Using a bottom-up approach rather than a top-down approach in SUD treatment would focus less on psychoeducation and cognitive restructuring, and more on exploring emotions rather than avoiding them. For example, a top-down approach might educate on what a SUD is, identify triggers to use drugs, and create a plan for how to manage triggers. While there are benefits to this approach, relying on this as the main form of treatment allows individuals to intellectualize their feelings and remain disconnected from them. Without having the experience of being with their feelings, individuals are at a higher risk of relapse when they transition back to their normal lives.
A bottom-up approach would invite an individual to sit with the experience of being in treatment.
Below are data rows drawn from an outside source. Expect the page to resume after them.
(** * NTLM security provider (msultra/spnego, initiators/ntlm/provider.go)

    A shallow embedding of the NTLM provider: the NEGOTIATE message
    builder [InitSecContext], the CHALLENGE consumer and AUTHENTICATE
    builder [AcceptSecContext], the signing entry point [GetMIC] and
    [SessionKey].  Byte buffers are lists of 8-bit integers, the
    provider struct is a record threaded through every call, and Go's
    [error] values are the strings given to [errors.New]. *)

From Stdlib Require Import String Ascii ZArith List Bool Lia.
Import ListNotations.
Open Scope Z_scope.

(** ** Bytes, fixed-width integers and slices *)

Definition bytes := list Z.

Definition wrap8 (z : Z) : Z := z mod 256.
Definition wrap16 (z : Z) : Z := z mod 65536.
Definition wrap32 (z : Z) : Z := z mod 4294967296.

Definition is_uint32 (z : Z) : Prop := 0 <= z < 4294967296.

(** Go's [len(b)] converted with [uint16(...)] and [uint32(...)]. *)
Definition len (b : bytes) : Z := Z.of_nat (length b).

(** [b[lo:hi]] for [lo <= hi <= len(b)]. *)
Definition slice (lo hi : nat) (b : bytes) : bytes :=
  firstn (hi - lo) (skipn lo b).

(** [make([]byte, n)]. *)
Definition make (n : nat) : bytes := repeat 0 n.

(** [copy(dst[lo:hi], src)]: the first [min (hi - lo) (len src)] bytes
    of [src] overwrite [dst] from index [lo]; the rest of [dst] stays. *)
Definition copy (dst : bytes) (lo hi : nat) (src : bytes) : bytes :=
  let k := Nat.min (hi - lo) (length src) in
  firstn lo dst ++ firstn k src ++ skipn (lo + k) dst.

(** Little-endian encodings ([encoding/binary].LittleEndian). *)
Definition le16 (v : Z) : bytes :=
  [wrap8 v; wrap8 (Z.shiftr v 8)].

Definition le32 (v : Z) : bytes :=
  [wrap8 v; wrap8 (Z.shiftr v 8); wrap8 (Z.shiftr v 16); wrap8 (Z.shiftr v 24)].

Definition le64 (v : Z) : bytes :=
  le32 v ++ le32 (Z.shiftr v 32).

(** [binary.LittleEndian.PutUint16(b[lo:lo+2], v)] and the 32-bit one. *)
Definition PutUint16 (b : bytes) (lo : nat) (v : Z) : bytes :=
  copy b lo (lo + 2) (le16 (wrap16 v)).

Definition PutUint32 (b : bytes) (lo : nat) (v : Z) : bytes :=
  copy b lo (lo + 4) (le32 (wrap32 v)).

(** [binary.LittleEndian.Uint16(b)] and [Uint32(b)] on a slice of at
    least two (four) bytes. *)
Definition Uint16 (b : bytes) : Z :=
  Z.lor (nth 0 b 0) (Z.shiftl (nth 1 b 0) 8).

Definition Uint32 (b : bytes) : Z :=
  Z.lor (Z.lor (nth 0 b 0) (Z.shiftl (nth 1 b 0) 8))
        (Z.lor (Z.shiftl (nth 2 b 0) 16) (Z.shiftl (nth 3 b 0) 24)).

(** [bytes.Equal]. *)
Fixpoint bytes_eqb (a b : bytes) : bool :=
  match a, b with
  | [], [] => true
  | x :: a', y :: b' => (x =? y) && bytes_eqb a' b'
  | _, _ => false
  end.

(** A Go string literal as bytes. *)
Fixpoint bytes_of_string (s : string) : bytes :=
  match s with
  | EmptyString => []
  | String c s' => Z.of_N (N_of_ascii c) :: bytes_of_string s'
  end.

Definition is_empty (s : string) : bool :=
  match s with EmptyString => true | _ => false end.

(** ** Errors

    Go's [error] values: [errors.New(msg)] and rc4's [KeySizeError]. *)

Inductive error : Type :=
| errorString (msg : string)
| KeySizeError (k : Z).

(** A Go result pair [(v, err)] in which [v] is only used when [err]
    is nil. *)
Inductive result (A : Type) : Type :=
| Ok (a : A)
| Err (e : error).
Arguments Ok {A} a.
Arguments Err {A} e.

(** ** The primitives of Go's crypto packages *)

Module Crypto.

(** *** crypto/md5 (RFC 1321) *)

Definition add32 (a b : Z) : Z := wrap32 (a + b).
Definition not32 (a : Z) : Z := Z.lxor a 4294967295.
Definition rotl32 (x : Z) (s : Z) : Z :=
  Z.lor (wrap32 (Z.shiftl x s)) (Z.shiftr x (32 - s)).

Definition md5_K : list Z :=
  [0xd76aa478; 0xe8c7b756; 0x242070db; 0xc1bdceee;
   0xf57c0faf; 0x4787c62a; 0xa8304613; 0xfd469501;
   0x698098d8; 0x8b44f7af; 0xffff5bb1; 0x895cd7be;
   0x6b901122; 0xfd987193; 0xa679438e; 0x49b40821;
   0xf61e2562; 0xc040b340; 0x265e5a51; 0xe9b6c7aa;
   0xd62f105d; 0x02441453; 0xd8a1e681; 0xe7d3fbc8;
   0x21e1cde6; 0xc33707d6; 0xf4d50d87; 0x455a14ed;
   0xa9e3e905; 0xfcefa3f8; 0x676f02d9; 0x8d2a4c8a;
   0xfffa3942; 0x8771f681; 0x6d9d6122; 0xfde5380c;
   0xa4beea44; 0x4bdecfa9; 0xf6bb4b60; 0xbebfbc70;
   0x289b7ec6; 0xeaa127fa; 0xd4ef3085; 0x04881d05;
   0xd9d4d039; 0xe6db99e5; 0x1fa27cf8; 0xc4ac5665;
   0xf4292244; 0x432aff97; 0xab9423a7; 0xfc93a039;
   0x655b59c3; 0x8f0ccc92; 0xffeff47d; 0x85845dd1;
   0x6fa87e4f; 0xfe2ce6e0; 0xa3014314; 0x4e0811a1;
   0xf7537e82; 0xbd3af235; 0x2ad7d2bb; 0xeb86d391].

Definition md5_S : list Z :=
  [7; 12; 17; 22; 7; 12; 17; 22; 7; 12; 17; 22; 7; 12; 17; 22;
   5; 9; 14; 20; 5; 9; 14; 20; 5; 9; 14; 20; 5; 9; 14; 20;
   4; 11; 16; 23; 4; 11; 16; 23; 4; 11; 16; 23; 4; 11; 16; 23;
   6; 10; 15; 21; 6; 10; 15; 21; 6; 10; 15; 21; 6; 10; 15; 21].

Record md5_state := MkMd5 { md5_a : Z; md5_b : Z; md5_c : Z; md5_d : Z }.

Definition md5_init : md5_state :=
  MkMd5 0x67452301 0xefcdab89 0x98badcfe 0x10325476.

(** One of the 64 steps on the 16 words [m] of a block. *)
Definition md5_step (m : list Z) (st : md5_state) (i : nat) : md5_state :=
  let '(MkMd5 a b c d) := st in
  let f :=
    if (i <? 16)%nat then Z.lor (Z.land b c) (Z.land (not32 b) d)
    else if (i <? 32)%nat then Z.lor (Z.land d b) (Z.land (not32 d) c)
    else if (i <? 48)%nat then Z.lxor (Z.lxor b c) d
    else Z.lxor c (Z.lor b (not32 d)) in
  let g :=
    if (i <? 16)%nat then i
    else if (i <? 32)%nat then ((5 * i + 1) mod 16)%nat
    else if (i <? 48)%nat then ((3 * i + 5) mod 16)%nat
    else ((7 * i) mod 16)%nat in
  let t := add32 (add32 (add32 f a) (nth i md5_K 0)) (nth g m 0) in
  MkMd5 d (add32 b (rotl32 t (nth i md5_S 0))) b c.

(** The words of a 64-byte block. *)
Fixpoint words_of (n : nat) (blk : bytes) : list Z :=
  match n with
  | O => []
  | S n' => Uint32 (firstn 4 blk) :: words_of n' (skipn 4 blk)
  end.

Definition md5_block (st : md5_state) (blk : bytes) : md5_state :=
  let m := words_of 16 blk in
  let st' := fold_left (md5_step m) (seq 0 64) st in
  MkMd5 (add32 (md5_a st) (md5_a st')) (add32 (md5_b st) (md5_b st'))
        (add32 (md5_c st) (md5_c st')) (add32 (md5_d st) (md5_d st')).

(** All the 64-byte blocks of a padded message, [n] of them. *)
Fixpoint md5_blocks (n : nat) (st : md5_state) (msg : bytes) : md5_state :=
  match n with
  | O => st
  | S n' => md5_blocks n' (md5_block st (firstn 64 msg)) (skipn 64 msg)
  end.

Definition md5_pad (msg : bytes) : bytes :=
  let l := length msg in
  let z := ((119 - l mod 64) mod 64)%nat in
  msg ++ [128] ++ repeat 0 z ++ le64 (8 * Z.of_nat l).

Definition md5 (msg : bytes) : bytes :=
  let p := md5_pad msg in
  let st := md5_blocks (length p / 64) md5_init p in
  le32 (md5_a st) ++ le32 (md5_b st) ++ le32 (md5_c st) ++ le32 (md5_d st).

(** *** crypto/hmac over md5 (RFC 2104): [hmac.New(md5.New, key)],
    the [Write]s concatenated into [msg], then [Sum(nil)]. *)

Definition hmac_key (key : bytes) : bytes :=
  let k := if (64 <? length key)%nat then md5 key else key in
  k ++ repeat 0 (64 - length k).

Definition hmac_md5 (key msg : bytes) : bytes :=
  let k := hmac_key key in
  md5 (map (Z.lxor 0x5c) k ++ md5 (map (Z.lxor 0x36) k ++ msg)).

(** *** crypto/rc4 *)

Record Cipher := MkCipher { rc4_s : list Z; rc4_i : Z; rc4_j : Z }.

Definition set_nth (l : list Z) (i : Z) (v : Z) : list Z :=
  firstn (Z.to_nat i) l ++ v :: skipn (S (Z.to_nat i)) l.

Definition get_nth (l : list Z) (i : Z) : Z := nth (Z.to_nat i) l 0.

Definition swap (s : list Z) (i j : Z) : list Z :=
  let a := get_nth s i in
  let b := get_nth s j in
  set_nth (set_nth s i b) j a.

Definition ksa_step (key : bytes) (st : list Z * Z) (i : nat) : list Z * Z :=
  let '(s, j) := st in
  let j' := wrap8 (j + get_nth s (Z.of_nat i) + nth (i mod length key) key 0) in
  (swap s (Z.of_nat i) j', j').

(** [rc4.NewCipher]: a key of 1 to 256 bytes, else a [KeySizeError]. *)
Definition NewCipher (key : bytes) : result Cipher :=
  if ((length key <? 1) || (256 <? length key))%nat then Err (KeySizeError (len key))
  else
    let s0 := map Z.of_nat (seq 0 256) in
    let '(s, _) := fold_left (ksa_step key) (seq 0 256) (s0, 0) in
    Ok (MkCipher s 0 0).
This is a loaded invitation, as many people feel physical discomfort in early abstinence, have displaced anger onto their family for putting them into treatment, and are riddled with shame for poor behaviors they engaged in while using substances. Additionally, many people who are using substances are also overwhelmed by the emotionally painful experiences that caused them to begin using excessively in the first place.
Families and Living with Substance Use Disorder
Let’s explore what this looks like from the family’s side.
By the time a loved one enters treatment, the family has likely been governed by the rules of addiction for an unbearable amount of time: don’t talk; don’t trust; and don’t feel. This dynamic causes a cascade of physiological, emotional, and social challenges.
Families have become desensitized to the rules and the havoc. This is because these rules didn’t happen overnight – they slowly crept in to control the family. As the rules of addiction become engrained in the family’s functioning, the downstairs brain becomes increasingly active. Prepared to engage in a fight-or-flight response, the downstairs brain shuts down activity in the upstairs brain to conserve energy and prepare for self defense at a moment’s notice.
Many family members living with active addiction complain of poor sleep, hyper vigilance, anxiety, short-term memory loss, muscle tension, and impaired concentration. They often feel compelled to be available to their phones, unable to ignore a text or call. They’re afraid to address behavioral issues, lest their loved one becomes angry or aggressive. They’re scared to set boundaries, as they’re used to their loved one turning it around on them, playing the victim and blaming the family rather than the substance use. Even more, families can become so disconnected from themselves by the prolonged activation of their fight-or-flight system that they’ve moved into a freeze response to compensate. In freeze, family members can become numb. They don’t even know what they feel, think, or need.
There are a number of ways families can begin to access their upstairs brain and give genuine rest to their downstairs brain. Talk with someone outside of the family, journal or find other ways to be creative, research SUD independently, exercise regularly, and find meaningful ways to connect to joy.
For people with SUD and their families, there is hope. When the staircase to our upstairs brain is uninhibited, solutions come to us naturally, we think more clearly about our problems, and we restore a sense of hopefulness and control over our lives.